À Aubagne, Nadège Arniaud s’est également lancée, après avoir travaillé plusieurs années dans l’hôtellerie de luxe. Fidèle cliente de la poterie Barbotine, la jeune femme apprend en 2017 que le patron n’a pas trouvé de repreneur. « C’est un morceau du patrimoine de la ville qui allait disparaître. J’ai tout quitté pour reprendre son affaire », se remémore-t-elle.

artisanat, L’artisanat, de voie de garage à voie royale, Made in Marseille
L’artisanat à l’honneur pour la finale nationale des Worldskills, l’olympiade des métiers © Vincent Delesvaux -Worldskills

« J’ai troqué mes talons pour des baskets »

« Quand on est jeune, on écoute moins ses envies. J’avais suivi un certain schéma. Mais à l’approche de la quarantaine, mon travail ne m’animait plus. Alors j’ai saisi cette opportunité et j’ai troqué mes talons et mes tailleurs pour des jeans et des baskets », sourit Nadège.

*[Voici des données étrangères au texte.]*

(* ===== verification/BoltSpillRun.v ===== *)
(** spill from the leaves of a bucket to its root: every node in memory is written, its
    children first. [advanced D] is what happens while a node of level [D] waits for its
    children; [spilled_root] is the result for the root, whose pieces get a new root. *)

From Stdlib Require Import ZArith Lia.
From stdpp Require Import base numbers option list sorting gmap fin_sets.
From S2P Require Import Prelude GoSort GoBytes BoltFreelist BoltNode BoltCursor BoltTx BoltLevels BoltSep BoltBucket BoltRoom BoltRebalance BoltSpill BoltSpillTree.
#[local] Open Scope Z_scope.

(** ** Progress *)

(** Nodes of level [D] and above are as they were but for new inodes and, at the end of
    their lists of children, new nodes that are written. *)
Record advanced (c : config) (rest : list Z) (D : nat) (lv : list level) (b : txb) (U : gmap Z nat)
    (lv' : list level) (b' : txb) (U' : gmap Z nat) : Prop := {
  ad_sinv : sinv lv' b' U';
  ad_space : space (c_pageSize c) rest lv' b';
  ad_keeps : keeps b b';
  ad_framed : framed b b';
  ad_cont : cont lv' = cont lv;
  ad_length : length lv' = length lv;
  ad_arity : arity lv None -> arity lv' None;
  ad_old : forall x r, U' !! x = Some r -> U !! x = Some r /\ forall k xs, entry lv k x xs -> exists xs', entry lv' k x xs';
  ad_up : forall k x xs r, (D <= k)%nat -> entry lv k x xs -> U !! x = Some r -> U' !! x = Some r;
  ad_above : forall k x xs, (D < k)%nat -> entry lv k x xs -> entry lv' k x xs;
  ad_written : forall x, written b x -> written b' x;
  ad_heap : forall k x xs r o, (D <= k)%nat -> entry lv k x xs -> U !! x = Some r -> t_heap b !! r = Some o ->
    exists o' new, t_heap b' !! r = Some o' /\ o_children o' = o_children o ++ new /\ forall y, y ∈ new -> written b' y;
  ad_roomy : forall R, roomy c R lv b U -> roomy c R lv' b' U'
}.

Lemma framed_refl b : framed b b.
Proof. by repeat split. Qed.

Lemma framed_trans b1 b2 b3 : framed b1 b2 -> framed b2 b3 -> framed b1 b3.
Proof. unfold framed. intros (?&?&?&?&?&?) (?&?&?&?&?&?). split_and!; congruence. Qed.

Lemma advanced_refl c rest D lv b U : sinv lv b U -> space (c_pageSize c) rest lv b -> advanced c rest D lv b U lv b U.
Proof.
  intros S Hsp. split; try done.
  - intros x r Hr. split; [done|]. eauto.
  - intros k x xs r o _ _ _ Ho. exists o, []. rewrite app_nil_r. split; [done|]. split; [done|]. intros y Hy. by apply elem_of_nil in Hy.
Qed.

Lemma advanced_trans c rest D lv1 b1 U1 lv2 b2 U2 lv3 b3 U3 :
  advanced c rest D lv1 b1 U1 lv2 b2 U2 -> advanced c rest D lv2 b2 U2 lv3 b3 U3 -> advanced c rest D lv1 b1 U1 lv3 b3 U3.
Proof.
  intros [A1 A2 A3 A4 A5 A6 A7 A8 A9 A12 A10 A11 A13] [B1 B2 B3 B4 B5 B6 B7 B8 B9 B12 B10 B11 B13].
  assert (Hold : forall x r, U3 !! x = Some r -> U1 !! x = Some r /\ forall k xs, entry lv1 k x xs -> exists xs', entry lv3 k x xs').
  { intros x r Hr. destruct (B8 x r Hr) as [Hr2 He2]. destruct (A8 x r Hr2) as [Hr1 He1]. split; [done|].
    intros k xs He. destruct (He1 k xs He) as [xs2 He3]. by apply (He2 k xs2). }
  split; try done; try congruence.
  - by apply (keeps_trans _ b2).
  - by apply (framed_trans _ b2).
  - intros Ha. by apply B7, A7.
  - intros k x xs r Hk He Hr. pose proof (A9 k x xs r Hk He Hr) as Hr2. destruct (proj2 (A8 x r Hr2) k xs He) as [xs2 He2].
    by apply (B9 k x xs2).
  - intros k x xs Hk He. by apply B12, A12.
  - intros x Hx. by apply B10, A10.
  - intros k x xs r o Hk He Hr Ho. pose proof (A9 k x xs r Hk He Hr) as Hr2. destruct (proj2 (A8 x r Hr2) k xs He) as [xs2 He2].
    destruct (A11 k x xs r o Hk He Hr Ho) as (o2 & n2 & Ho2 & E2 & W2).
    destruct (B11 k x xs2 r o2 Hk He2 Hr2 Ho2) as (o3 & n3 & Ho3 & E3 & W3). exists o3, (n2 ++ n3). split; [done|].
    split; [by rewrite E3, E2, app_assoc|]. intros y [Hy|Hy]%elem_of_app; [by apply B10, W2|by apply W3].
  - intros R HR. by apply B13, A13.
Qed.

Auprès des salariés qu’elle a gardés, elle a dû tout apprendre, « geste par geste ». Elle a aussi « bravé des tempêtes » : les Gilets Jaunes, le Brexit, le covid, la guerre en Ukraine, la crise énergétique…

« J’ai pris zéro vacances pendant quatre ans. Maintenant, je m’autorise deux semaines par an. Il faut apprendre à déléguer ». Sa motivation, c’est avant tout « de développer le made in France » avant de développer sa propre activité. « Il faut savoir se fixer des limites ».

Comme Vincent, Rémi, Lauréline et Nadège, plus d’un million de Français envisagent de se réorienter vers l’artisanat, selon une étude d’Asterès (2023). Si la filière jouit désormais d’une bonne image, seulement 36% de la population considère qu’elle paye bien. La dernière pierre d’achoppement avant, peut-être, le grand basculement.